Start of MATERIAL FOR THE TASK
(* ===== verification/_CoqProject ===== *)
-Q . S2P
Prelude.v
Hoare.v
Json.v
Externals.v
Hash.v
SignedEnvelope.v
NativeLedger.v
NativeLedgerFacts.v
NativeUndo.v
Concrete.v
NativeLedgerTheorems.v
Block.v
BlockTheorems.v
Difficulty.v
NativeChain.v
NativeChainTheorems.v
Config.v
SharePool.v
RateLimiter.v
Validator.v
ShareAuthorization.v
BlockBuilder.v
FamilyManifest.v
Bounty.v
ReplayEvidence.v
Replay.v
Admission.v
Durability.v
ConcreteLines.v
BountyLedger.v
Stores.v
Runtime.v
RuntimeFacts.v
EventStores.v
Receipts.v
HttpRateLimit.v
P2pWire.v
P2pLifecycle.v
LenBound.v
SubmitGate.v
ShareVerifier.v
LocalNode.v
LocalSubmit.v
PeerSync.v
LocalBoot.v
LocalRoutes.v
ConcreteStores.v
RuntimeTheorems.v
Production.v
LocalNodeFacts.v
ServedNode.v
PeerFacts.v
RustMeter.v
RustMeterFacts.v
End of MATERIAL FOR THE TASK
§ YOUR TASK: Every record above is to be copied exactly.

§ OUTPUT FOR THIS EXERCISE:
(* ===== verification/_CoqProject ===== *)
-Q . S2P
Prelude.v
Hoare.v
Json.v
Externals.v
Hash.v
SignedEnvelope.v
NativeLedger.v
NativeLedgerFacts.v
NativeUndo.v
Concrete.v
NativeLedgerTheorems.v
Block.v
BlockTheorems.v
Difficulty.v
NativeChain.v
NativeChainTheorems.v
Config.v
SharePool.v
RateLimiter.v
Validator.v
ShareAuthorization.v
BlockBuilder.v
FamilyManifest.v
Bounty.v
ReplayEvidence.v
Replay.v
Admission.v
Durability.v
ConcreteLines.v
BountyLedger.v
Stores.v
Runtime.v
RuntimeFacts.v
EventStores.v
Receipts.v
HttpRateLimit.v
P2pWire.v
P2pLifecycle.v
LenBound.v
SubmitGate.v
ShareVerifier.v
LocalNode.v
LocalSubmit.v
PeerSync.v
LocalBoot.v
LocalRoutes.v
ConcreteStores.v
RuntimeTheorems.v
Production.v
LocalNodeFacts.v
ServedNode.v
PeerFacts.v
RustMeter.v
RustMeterFacts.v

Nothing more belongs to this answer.